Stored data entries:
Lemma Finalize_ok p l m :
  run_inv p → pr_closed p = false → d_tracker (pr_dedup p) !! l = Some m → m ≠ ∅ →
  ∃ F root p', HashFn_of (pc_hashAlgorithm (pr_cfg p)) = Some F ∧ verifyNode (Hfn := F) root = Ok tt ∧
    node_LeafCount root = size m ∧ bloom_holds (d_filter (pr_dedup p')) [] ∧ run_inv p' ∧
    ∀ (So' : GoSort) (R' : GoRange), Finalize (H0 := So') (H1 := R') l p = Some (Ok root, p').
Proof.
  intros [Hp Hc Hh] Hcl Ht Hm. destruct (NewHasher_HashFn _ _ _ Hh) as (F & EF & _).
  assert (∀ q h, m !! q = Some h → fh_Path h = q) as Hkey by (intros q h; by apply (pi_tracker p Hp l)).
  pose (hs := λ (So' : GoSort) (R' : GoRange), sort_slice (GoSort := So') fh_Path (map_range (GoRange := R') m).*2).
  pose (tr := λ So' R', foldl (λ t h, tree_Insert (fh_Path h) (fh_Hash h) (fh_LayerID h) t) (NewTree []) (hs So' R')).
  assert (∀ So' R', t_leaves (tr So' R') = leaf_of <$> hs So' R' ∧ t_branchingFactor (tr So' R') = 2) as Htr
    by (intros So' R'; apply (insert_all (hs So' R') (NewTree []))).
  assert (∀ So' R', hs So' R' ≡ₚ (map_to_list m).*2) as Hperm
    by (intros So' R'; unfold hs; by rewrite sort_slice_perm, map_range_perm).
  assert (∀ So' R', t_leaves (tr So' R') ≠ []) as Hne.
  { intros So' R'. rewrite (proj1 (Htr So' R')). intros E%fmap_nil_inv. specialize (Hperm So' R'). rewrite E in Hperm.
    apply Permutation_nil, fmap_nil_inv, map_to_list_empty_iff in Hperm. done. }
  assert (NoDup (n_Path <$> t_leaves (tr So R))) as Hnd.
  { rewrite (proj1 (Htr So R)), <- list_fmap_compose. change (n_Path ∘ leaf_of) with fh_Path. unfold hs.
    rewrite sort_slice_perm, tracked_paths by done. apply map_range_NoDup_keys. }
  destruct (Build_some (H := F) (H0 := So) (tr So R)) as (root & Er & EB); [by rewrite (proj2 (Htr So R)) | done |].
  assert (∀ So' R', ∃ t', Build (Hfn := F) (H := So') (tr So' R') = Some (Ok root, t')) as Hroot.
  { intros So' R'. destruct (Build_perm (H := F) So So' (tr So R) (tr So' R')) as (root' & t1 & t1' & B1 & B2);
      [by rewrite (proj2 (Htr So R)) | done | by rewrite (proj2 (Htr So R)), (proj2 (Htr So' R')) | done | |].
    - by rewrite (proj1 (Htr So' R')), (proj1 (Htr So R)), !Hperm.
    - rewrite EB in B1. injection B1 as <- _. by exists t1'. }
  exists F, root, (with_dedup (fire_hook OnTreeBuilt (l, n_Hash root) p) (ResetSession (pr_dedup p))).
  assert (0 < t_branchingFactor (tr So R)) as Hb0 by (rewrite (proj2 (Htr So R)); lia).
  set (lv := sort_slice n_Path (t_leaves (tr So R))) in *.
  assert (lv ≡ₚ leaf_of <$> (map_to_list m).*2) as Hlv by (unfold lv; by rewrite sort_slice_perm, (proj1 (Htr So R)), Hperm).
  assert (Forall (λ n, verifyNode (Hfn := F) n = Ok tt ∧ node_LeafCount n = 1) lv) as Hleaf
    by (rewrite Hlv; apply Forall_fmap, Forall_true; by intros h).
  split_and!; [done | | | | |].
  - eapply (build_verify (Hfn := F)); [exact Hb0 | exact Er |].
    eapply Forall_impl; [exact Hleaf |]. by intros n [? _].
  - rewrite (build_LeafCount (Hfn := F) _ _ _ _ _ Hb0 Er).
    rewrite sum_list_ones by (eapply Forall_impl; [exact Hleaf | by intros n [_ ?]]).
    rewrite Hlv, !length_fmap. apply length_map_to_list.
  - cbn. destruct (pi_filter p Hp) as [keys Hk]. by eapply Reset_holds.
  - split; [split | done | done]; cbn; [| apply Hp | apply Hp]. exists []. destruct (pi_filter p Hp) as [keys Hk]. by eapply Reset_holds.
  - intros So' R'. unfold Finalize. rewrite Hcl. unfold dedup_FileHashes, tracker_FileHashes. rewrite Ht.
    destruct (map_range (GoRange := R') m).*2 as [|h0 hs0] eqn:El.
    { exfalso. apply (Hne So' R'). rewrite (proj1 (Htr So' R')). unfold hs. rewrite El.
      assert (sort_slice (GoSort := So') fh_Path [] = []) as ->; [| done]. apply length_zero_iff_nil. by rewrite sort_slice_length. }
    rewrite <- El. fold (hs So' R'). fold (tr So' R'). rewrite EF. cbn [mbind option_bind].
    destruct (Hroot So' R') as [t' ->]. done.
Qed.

Task to carry out
A word-for-word copy of the lines above from the one with "by (rewrite Hlv;" through the one with "eapply Forall_impl; [exact Hleaf |].", inclusive, is the only output wanted.

Solution for this exercise
    by (rewrite Hlv; apply Forall_fmap, Forall_true; by intros h).
  split_and!; [done | | | | |].
  - eapply (build_verify (Hfn := F)); [exact Hb0 | exact Er |].
    eapply Forall_impl; [exact Hleaf |]. by intros n [? _].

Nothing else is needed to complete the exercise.